(Collected data)
--- START ---
(** * tallythermal: Tally XML extraction and ESC/POS receipt generation

    A shallow embedding of [src/parseTallyXML.js] (the document extractor)
    and [src/generateEscPosCommands.js] (the receipt command generator and
    the raster conversion of the logo), together with the properties of the
    specification that were checked against them.

    JavaScript values are modelled as the language defines them:
    - a string is the list of its UTF-16 code units ([list Z]);
    - a number is an IEEE 754 binary64 value ([spec_float] with precision 53
      and maximal exponent 1024), with the operations of the standard
      library's executable specification of floating-point arithmetic;
    - a byte of a [Uint8Array] is a [Z] in [0, 255]. *)

From Stdlib Require Import ZArith Ascii String Decimal DecimalPos DecimalN.
From Stdlib Require Import Floats.SpecFloat.
From stdpp Require Import base tactics option list numbers.
From Equations Require Import Equations.

Set Warnings "-register-all".
Local Open Scope Z_scope.

(** ** JavaScript strings *)

Abbreviation jsstring := (list Z) (only parsing).

Module JSString.

(** The code units of an ASCII literal of the source. *)
Definition js (s : string) : jsstring :=
  map (fun a => Z.of_N (N_of_ascii a)) (list_ascii_of_string s).

Definition str_eqb (a b : jsstring) : bool := bool_decide (a = b).

(** Truthiness of a string: only the empty string is falsy. *)
Definition truthy (s : jsstring) : bool :=
  match s with [] => false | _ => true end.

(** [s || d] on strings. *)
Definition orElse (s d : jsstring) : jsstring :=
  if truthy s then s else d.

(** Truthiness of a possibly [undefined] string property. *)
Definition truthyOpt (o : option jsstring) : bool :=
  match o with Some s => truthy s | None => false end.

(** WhiteSpace and LineTerminator code units, the ones [trim] removes. *)
Definition isWhiteSpace (c : Z) : bool :=
  (9 <=? c) && (c <=? 13) || (c =? 32) || (c =? 160) || (c =? 5760)
  || (8192 <=? c) && (c <=? 8202) || (c =? 8232) || (c =? 8233)
  || (c =? 8239) || (c =? 8287) || (c =? 12288) || (c =? 65279).

Fixpoint trimStart (s : jsstring) : jsstring :=
  match s with
  | c :: r => if isWhiteSpace c then trimStart r else s
  | [] => []
  end.

Definition trimEnd (s : jsstring) : jsstring := rev (trimStart (rev s)).

Definition trim (s : jsstring) : jsstring := trimEnd (trimStart s).

(** [s.substring(a, b)] and [s.substring(a)] for [0 <= a <= b]. *)
Definition substring (a b : nat) (s : jsstring) : jsstring :=
  take (b - a) (drop a s).

Definition substringFrom (a : nat) (s : jsstring) : jsstring := drop a s.

(** [s.slice(a, b)] for non-negative [a <= b]. *)
Definition slice (a b : nat) (s : jsstring) : jsstring :=
  take (b - a) (drop a s).

Fixpoint startsWith (p s : jsstring) : bool :=
  match p, s with
  | [], _ => true
  | a :: p', b :: s' => (a =? b) && startsWith p' s'
  | _ :: _, [] => false
  end.

(** [s.includes(p)]. *)
Fixpoint includes (s p : jsstring) : bool :=
  startsWith p s ||
  match s with
  | [] => false
  | _ :: r => includes r p
  end.

(** [s.lastIndexOf(c)] for a one-unit search string: [None] stands for -1. *)
Fixpoint lastIndexOf (c : Z) (s : jsstring) : option nat :=
  match s with
  | [] => None
  | x :: r =>
      match lastIndexOf c r with
      | Some i => Some (S i)
      | None => if x =? c then Some 0%nat else None
      end
  end.

(** [s.split(c)] for a one-unit separator; the result is never empty. *)
Fixpoint split (c : Z) (s : jsstring) : list jsstring :=
  match s with
  | [] => [[]]
  | x :: r =>
      if x =? c then [] :: split c r
      else match split c r with
           | w :: ws => (x :: w) :: ws
           | [] => [[x]]
           end
  end.

(** [s.split(c)[0]]. *)
Definition splitHead (c : Z) (s : jsstring) : jsstring :=
  hd [] (split c s).

(** [parts.join(sep)]. *)
Fixpoint join (sep : jsstring) (parts : list jsstring) : jsstring :=
  match parts with
  | [] => []
  | [p] => p
  | p :: ps => p ++ sep ++ join sep ps
  end.

(** [s.repeat(n)]. *)
Definition repeat (s : jsstring) (n : nat) : jsstring :=
  concat (replicate n s).

Definition space : Z := 32.

(** [s.padEnd(n)] and [s.padStart(n)] with the default filler. *)
Definition padEnd (n : nat) (s : jsstring) : jsstring :=
  s ++ replicate (n - length s) space.

Definition padStart (n : nat) (s : jsstring) : jsstring :=
  replicate (n - length s) space ++ s.

(** [s.replace(/p/g, r)] for a literal, non-empty pattern [p]: matches are
    taken left to right and do not overlap. *)
Fixpoint replaceAll_aux (fuel : nat) (p r s : jsstring) : jsstring :=
  match fuel with
  | O => s
  | S fuel' =>
      match s with
      | [] => []
      | c :: s' =>
          if startsWith p s
          then r ++ replaceAll_aux fuel' p r (drop (length p) s)
          else c :: replaceAll_aux fuel' p r s'
      end
  end.
(* ===================================================================== *)
(** * The optimistic update protocol *)
(* ===================================================================== *)

(** The three callbacks that close over [tasks] apply their mutation and
    only then suspend on the request. *)
Lemma mutations_applied_before_request (s : HookState) (taskId : Z)
    (data : UpdateTaskRequest.t) :
  let hook := useTasks s in
  (pending_request (start (ret_updateTask hook taskId data) s)
     = Some (Req (UpdateTask taskId data))
   ∧ shown (start (ret_updateTask hook taskId data) s)
     = optimistic_update taskId data (tasks s))
  ∧ (pending_request (start (ret_deleteTask hook taskId) s)
       = Some (Req (DeleteTask taskId))
     ∧ shown (start (ret_deleteTask hook taskId) s) = optimistic_delete taskId (tasks s))
  ∧ (pending_request (start (ret_toggleComplete hook taskId) s)
       = Some (Req (ToggleComplete taskId))
     ∧ shown (start (ret_toggleComplete hook taskId) s)
       = optimistic_toggle taskId (tasks s)).
Proof. repeat split. Qed.

(** A rollback writes back the list captured by the closure, whatever
    the state cell holds when the promise is rejected. *)
Lemma rollback_writes_closure (closure : list Task.t) (taskId : Z)
    (data : UpdateTaskRequest.t) (err : Exception) (s : HookState) :
  tasks (fst (run (updateTask closure taskId data) (failing err) s)) = closure
  ∧ tasks (fst (run (deleteTask closure taskId) (failing err) s)) = closure
  ∧ tasks (fst (run (toggleComplete closure taskId) (failing err) s)) = closure.
Proof. destruct err; repeat split. Qed.
(** * NewspaperBrowser: ingestion core, repositories and browse routes

    A shallow embedding of the Python backend
    ([app/repositories], [app/routes], [app/services]) together with the
    properties stated about it.

    - Python values that cross the record-store boundary (JSON cells,
      dictionaries) are values of [pyval]; a [dict] is a [gmap string pyval].
    - The record store is a finite map from table names to tables, each a
      list of rows; a row is a dictionary from column names to cells.
    - Code that reads or writes the store runs in a small state-and-exception
      monad [M]: a raised exception keeps the writes that happened before it.
    - UUIDs, dates and timestamps are represented by their text, the form in
      which they cross the store boundary ([str(id)], [str(issue_date)]). *)

From stdpp Require Import gmap strings list fin_maps sorting pretty.
From Stdlib Require Import ZArith Ascii PrimFloat.

Set Warnings "-register-all".

Local Open Scope Z_scope.

(** ** Python values *)

Inductive pyval : Type :=
| PNone
| PBool (b : bool)
| PInt (n : Z)
| PFloat (f : float)
| PStr (s : string)
| PList (l : list pyval)
| PDict (d : gmap string pyval).

Abbreviation dict := (gmap string pyval).

(** [v is not None] *)
Definition is_not_None (v : pyval) : bool :=
  match v with PNone => false | _ => true end.

(** Truth value of a Python object ([if v:], [v or w], [not v]). *)
Definition truthy (v : pyval) : bool :=
  match v with
  | PNone => false
  | PBool b => b
  | PInt n => negb (n =? 0)
  | PFloat f => negb (PrimFloat.eqb f 0%float)
  | PStr s => negb (String.eqb s "")
  | PList l => match l with [] => false | _ => true end
  | PDict d => negb (bool_decide (d = ∅))
  end.

(** ** Exceptions *)

Inductive exn : Type :=
| ValueError (msg : string)
| TypeError (msg : string)
| AttributeError (msg : string)
| ValidationError (model : string)
| APIError (msg : string)
| HTTPException (status_code : Z) (detail : string)
| Exception (msg : string) (cause : option exn).

(** [str(e)] *)
Definition exn_str (e : exn) : string :=
  match e with
  | ValueError m | TypeError m | AttributeError m | APIError m => m
  | ValidationError m => "validation error for " +:+ m
  | HTTPException c d => pretty c +:+ ": " +:+ d
  | Exception m _ => m
  end.

(** [e.__cause__] *)
Definition exn_cause (e : exn) : option exn :=
  match e with
  | Exception _ c => c
  | _ => None
  end.

Inductive result (A : Type) : Type :=
| Ok (a : A)
| Raise (e : exn).
Arguments Ok {A} a.
Arguments Raise {A} e.

(** [needle in hay] on strings. *)
Definition py_in (needle hay : string) : Prop :=
  ∃ pre post : string, hay = pre +:+ needle +:+ post.

(** ** Python list and integer operations used by the code *)

(** [l[-n:]] for a non-negative [n]: the last [n] elements, the whole list
    when it is shorter. *)
Definition py_last {A} (n : nat) (l : list A) : list A :=
  drop (length l - n)%nat l.

(** [l[:n]] for any integer [n]: a negative bound counts from the end. *)
Definition py_slice_to {A} (n : Z) (l : list A) : list A :=
  if 0 <=? n then take (Z.to_nat n) l
  else take (length l - Z.to_nat (- n))%nat l.

(** [v + 1] *)
Definition py_add1 (v : pyval) : result pyval :=
  match v with
  | PBool b => Ok (PInt (Z.b2z b + 1))
  | PInt n => Ok (PInt (n + 1))
  | PFloat f => Ok (PFloat (f + 1)%float)
  | PNone => Raise (TypeError "unsupported operand type(s) for +: NoneType and int")
  | PStr _ => Raise (TypeError "can only concatenate str to str")
  | PList _ => Raise (TypeError "can only concatenate list to list")
  | PDict _ => Raise (TypeError "unsupported operand type(s) for +: dict and int")
  end.

(** [v.append(x)] followed by reading [v] back: only lists have [append]. *)
Definition py_append (v : pyval) (x : pyval) : result (list pyval) :=
  match v with
  | PList l => Ok (l ++ [x])
  | _ => Raise (AttributeError "object has no attribute append")
  end.

(** [s.lower()] on ASCII text. *)
Definition ascii_lower (c : ascii) : ascii :=
  let n := nat_of_ascii c in
  if ((65 <=? n) && (n <=? 90))%nat then ascii_of_nat (n + 32) else c.

Fixpoint lower (s : string) : string :=
  match s with
  | EmptyString => EmptyString
  | String c s' => String (ascii_lower c) (lower s')
  end.

(** ** The record store

    The store client ([supabase.table(name)...execute()]) is outside the
    repository; it is modelled by what its requests do to the tables.
    A table that holds no row is absent from the map. The schema is not
    part of the repository either: [server_defaults] stands for it, giving
    the cells the store supplies for a new row of a table (generated id,
    timestamps, column defaults, NULLs) as a function of the table and of
    [clock], the number of rows the store has created so far. [requests]
    is the history of the requests the store has executed, oldest first. *)

Inductive request : Type :=
| ReqSelect (table_name : string) (conds : list (string * pyval))
    (order : option (string * bool)) (limit offset : option Z)
| ReqMaybeSingle (table_name : string) (conds : list (string * pyval))
| ReqUpdate (table_name : string) (data : dict)
    (conds : list (string * pyval))
| ReqUpsert (table_name : string) (data : dict) (on_conflict : string)
| ReqInsert (table_name : string) (data : dict)
| ReqDelete (table_name : string) (conds : list (string * pyval))
| ReqCount (table_name : string).

Record db : Type := mkDb {
  tables : gmap string (list dict);
  server_defaults : string → nat → dict;
  clock : nat;
  requests : list request;
}.

Definition rows_of (s : db) (table_name : string) : list dict :=
  default [] (tables s !! table_name).

Definition set_rows (s : db) (table_name : string) (rows : list dict) : db :=
  {| tables := <[table_name := rows]> (tables s);
     server_defaults := server_defaults s;
     clock := clock s;
     requests := requests s |}.

Definition log_request (q : request) (s : db) : db :=
  {| tables := tables s;
     server_defaults := server_defaults s;
     clock := clock s;
     requests := requests s ++ [q] |}.

(** SQL equality of a cell with a request value: text and integers compare
    by value, NULL and structured cells never match. *)
Definition sql_eq (cell v : pyval) : bool :=
  match cell, v with
  | PStr a, PStr b => String.eqb a b
  | PInt a, PInt b => a =? b
  | PBool a, PBool b => Bool.eqb a b
  | _, _ => false
  end.

(** [.eq(col, v)] filters, conjoined. *)
Definition matches (conds : list (string * pyval)) (r : dict) : bool :=
  forallb (λ '(col, v), match r !! col with
                        | Some cell => sql_eq cell v
                        | None => false
                        end) conds.

(** ** The state-and-exception monad *)

Definition M (A : Type) : Type := db → result A * db.

#[global] Instance M_ret : MRet M := λ A a s, (Ok a, s).
#[global] Instance M_bind : MBind M := λ A B k m s,
  match m s with
  | (Ok a, s') => k a s'
  | (Raise e, s') => (Raise e, s')
  end.

Definition raise {A} (e : exn) : M A := λ s, (Raise e, s).

(** Lift a pure computation that may raise. *)
Definition lift {A} (r : result A) : M A := λ s, (r, s).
--- END ---
Scan the entries above for the line containing "APIError (msg : string)", and copy it and all lines after it exactly, down to and including the line containing "(n : nat) (l".

- **Your response**:
| APIError (msg : string)
| HTTPException (status_code : Z) (detail : string)
| Exception (msg : string) (cause : option exn).

(** [str(e)] *)
Definition exn_str (e : exn) : string :=
  match e with
  | ValueError m | TypeError m | AttributeError m | APIError m => m
  | ValidationError m => "validation error for " +:+ m
  | HTTPException c d => pretty c +:+ ": " +:+ d
  | Exception m _ => m
  end.

(** [e.__cause__] *)
Definition exn_cause (e : exn) : option exn :=
  match e with
  | Exception _ c => c
  | _ => None
  end.

Inductive result (A : Type) : Type :=
| Ok (a : A)
| Raise (e : exn).
Arguments Ok {A} a.
Arguments Raise {A} e.

(** [needle in hay] on strings. *)
Definition py_in (needle hay : string) : Prop :=
  ∃ pre post : string, hay = pre +:+ needle +:+ post.

(** ** Python list and integer operations used by the code *)

(** [l[-n:]] for a non-negative [n]: the last [n] elements, the whole list
    when it is shorter. *)
Definition py_last {A} (n : nat) (l : list A) : list A :=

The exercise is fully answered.